Vortrag

Hieronymus in der norditalienischen Malerei um 1500


Ausgehend vom Meisterwerk „Hl. Hieronymus in der Einöde“, verortet die Ausstellung erstmals den Naturmaler Cranach im Spannungsfeld seiner Epoche. Naturwissenschaft und Symbolik gehen Hand in Hand und beziehen eine verblüffende Stellung zu Streitfragen des Reformationszeitalters.

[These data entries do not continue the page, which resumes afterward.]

Lemma run_ops_all (f : funcdata) (a b : nat) : (forall o x, ops f !! o = Some x -> is_dead x = false) -> b <= num_ops f ->
  run_ops f (a, b) = Some (seq a (b - a)).
Proof.
  intros Ha Hb. unfold run_ops. cbn [fst snd].
  assert (H : forall ids acc, (forall i, In i ids -> i < num_ops f) ->
    fold_opt (fun l i => o ← ops f !! i; Some (if is_dead o then l else l ++ [i])) ids acc = Some (acc ++ ids)).
  { induction ids as [|i ids IH]; intros acc Hi; [by rewrite app_nil_r|]. cbn [fold_opt].
    destruct (lookup_lt_is_Some_2 (ops f) i (Hi i (or_introl eq_refl))) as [o Ho]. rewrite Ho. cbn [mbind option_bind].
    rewrite (Ha i o Ho), IH by (intros j Hj; apply Hi; by right). by rewrite <- app_assoc. }
  rewrite H; [done|]. intros i Hi%in_seq. lia.
Qed.

Lemma mapM_lookup {A B : Type} (g : A -> option B) (l : list A) (r : list B) : mapM g l = Some r ->
  List.length r = List.length l /\ forall k b, r !! k = Some b -> exists a, l !! k = Some a /\ g a = Some b.
Proof.
  intros H. apply mapM_Some_1 in H. split; [symmetry; by eapply Forall2_length|]. intros k b Hb.
  by destruct (Forall2_lookup_r _ _ _ _ _ H Hb) as (a & ? & ?); exists a.
Qed.

Lemma mapM_total {A B : Type} (g : A -> option B) (l : list A) : (forall k a, l !! k = Some a -> is_Some (g a)) -> is_Some (mapM g l).
Proof.
  intros H. apply mapM_is_Some_2, Forall_lookup. done.
Qed.

Lemma cut_basic (f : funcdata) (leader_vec : list nat) (k a b : nat) : graph_ok f -> leads f leader_vec ->
  (forall i, i < num_ops f -> led f (addr_index f) leader_vec i) -> runs_from 0 (num_ops f) (cut (num_ops f) leader_vec) ->
  cut (num_ops f) leader_vec !! k = Some (a, b) -> basic_block f (seq a (b - a)).
Proof.
  intros G L B RS Hk. destruct (runs_from_bounds _ _ _ _ _ _ RS Hk) as (_ & Hab & Hb).
  assert (Hstart : forall x, In x leader_vec -> a <= x < b -> x = a).
  { intros x Hx Hin. apply list_elem_of_In, list_elem_of_lookup in Hx as [j Hj]. rewrite <- (cut_starts (num_ops f)) in Hj.
    destruct (cut (num_ops f) leader_vec !! j) as [[x' y]|] eqn:Ej; [|done]. injection Hj as ->.
    destruct (runs_from_bounds _ _ _ _ _ _ RS Ej) as (_ & Hxy & _).
    rewrite (runs_disjoint _ _ _ _ _ _ _ _ _ x RS Ej Hk ltac:(lia) Hin) in Ej. congruence. }
  constructor.
  - exists a, (Nat.pred (b - a)). f_equal. lia.
  - intros i oc Hi Hc Ht. apply in_seq in Hi. rewrite length_seq.
    destruct (B i ltac:(lia) oc Hc) as [H1 _]. rewrite lookup_seq_lt by lia. f_equal.
    destruct (decide (S i < b)) as [Hlt|]; [|lia]. specialize (Hstart (S i) (H1 Ht ltac:(lia)) ltac:(lia)). lia.
  - intros i oc t Hc Hbr Ht Hin. apply in_seq in Hin. assert (Hi : i < num_ops f).
    { unfold op_code in Hc. destruct (ops f !! i) eqn:E; [by apply lookup_lt_Some in E|done]. }
    destruct (B i Hi oc Hc) as [_ H2]. pose proof (target_of_runs f G i Hi) as Ebt. rewrite Ht in Ebt.
    rewrite (Hstart t (H2 Hbr t Ebt ltac:(lia)) ltac:(lia)). rewrite lookup_seq_lt by lia. f_equal. lia.
Qed.

Lemma cut_blocks_runs (f : funcdata) (st : list (Z * list Z)) : ready f ->
  exists rs bs, cut_blocks f st = Some bs /\ cut_ok f st rs bs /\ 0 < List.length bs.
Proof.
  intros [[G _ _ _] _ H0 Ha Ht]. unfold cut_blocks. destruct (leaders_runs f st G H0) as (lv & -> & L & B). cbn [mbind option_bind].
  set (rs := cut (List.length (ops f)) lv). assert (RS : runs_from 0 (num_ops f) rs).
  { destruct L as [Ls Ll Lz]. destruct lv as [|x lv]; [done|]. enough (x = 0) as ->.
    { by apply cut_runs. }
    destruct Lz as [|Hz]; [done|]. apply StronglySorted_inv in Ls as [_ Hx]. pose proof (proj1 (List.Forall_forall _ _) Hx 0 Hz). lia. }
  destruct (mapM_total (run_ops f) rs) as [bodies Eb].
  { intros k [a b] Hk. rewrite run_ops_all; [done|done|]. apply (runs_from_bounds _ _ _ _ _ _ RS Hk). }
  rewrite Eb. cbn [mbind option_bind]. apply mapM_lookup in Eb as [Lb Eb].
  assert (Hbody : forall k bl, bodies !! k = Some bl -> exists a b, rs !! k = Some (a, b) /\ a < b /\ b <= num_ops f /\ bl = seq a (b - a)).
  { intros k bl Hbl. destruct (Eb k bl Hbl) as ([a b] & Hk & E). exists a, b.
    destruct (runs_from_bounds _ _ _ _ _ _ RS Hk) as (_ & ? & ?). rewrite run_ops_all in E by done. by injection E as <-. }
  assert (Hlast : forall a b, a < b -> seq a (b - a) !! Nat.pred (List.length (seq a (b - a))) = Some (Nat.pred b)).
  { intros a b Hab. rewrite length_seq, lookup_seq_lt by lia. f_equal. lia. }
  destruct (mapM_total (fun bl => outs ← block_outs f (addr_index f) st rs bl; Some (BlockBasic bl [] outs)) bodies) as [bs Ebs].
  { intros k bl Hbl. destruct (Hbody k bl Hbl) as (a & b & _ & Hab & Hb & ->).
    destruct (block_outs_spec f st rs G RS Ht _ _ (Hlast a b Hab) ltac:(lia)) as (outs & -> & _). done. }
  rewrite Ebs. apply mapM_lookup in Ebs as [Lbs Ebs]. exists rs, bs. split; [done|]. split; [|].
  - constructor; [done|congruence|]. intros k blk Hblk. destruct (Ebs k blk Hblk) as (bl & Hbl & E).
    destruct (Hbody k bl Hbl) as (a & b & Hk & Hab & Hb & ->).
    destruct (block_outs_spec f st rs G RS Ht _ _ (Hlast a b Hab) ltac:(lia)) as (outs & Eo & Hex & Hr). rewrite Eo in E.
    injection E as <-. cbn [bops in_edges out_edges]. split_and!; [unfold run_body; by rewrite Hk|done| |done|done].
    by eapply cut_basic.
  - rewrite Lbs, Lb. destruct rs as [|r rs']; [|cbn; lia]. cbn in RS. lia.
Qed.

Bilder mit der Darstellung des Heiligen Hieronymus als Einsiedler erfreuen sich in Norditalien um 1500 großer Beliebtheit. Der venezianische Maler Giovanni Bellini beispielsweise platziert in seinem Gemälde "Der lesende Heilige Hieronymus" (1505, Washington) den Eremiten in einer Höhle, die einen Ausblick in die Landschaft eröffnet. Die Unwirtlichkeit der Behausung des Heiligen im Vordergrund wird kontrastiert von einer vegetabil reich ausgebildeten und daher als Verlockung wahrzunehmenden Landschaft im Hintergrund. Der Vortrag betrachtet diese spannungsvolle Kombination zweier gegensätzlicher Naturräume im Kontext der Kunst der Zeit.

Zur Ausstellung
Cranach d. Ä. (1472–1553), neben Dürer einer der bedeutendsten Maler seiner Zeit, hat sich wiederholt mit einem Thema beschäftigt: Hieronymus in der Wüste. Doch diese „Wüste“ ist ein erstaunlicher Ort. Cranach verwandelt sie in eine saftige Waldlandschaft, bevölkert von höchst realistischen Tieren und wunderlichen Fabelwesen. Ausgehend vom Meisterwerk „Hl. Hieronymus in der Einöde“, verortet die Ausstellung erstmals den Naturmaler Cranach im Spannungsfeld seiner Epoche. Naturwissenschaft und Symbolik gehen Hand in Hand und beziehen eine verblüffende Stellung zu Streitfragen des Reformationszeitalters.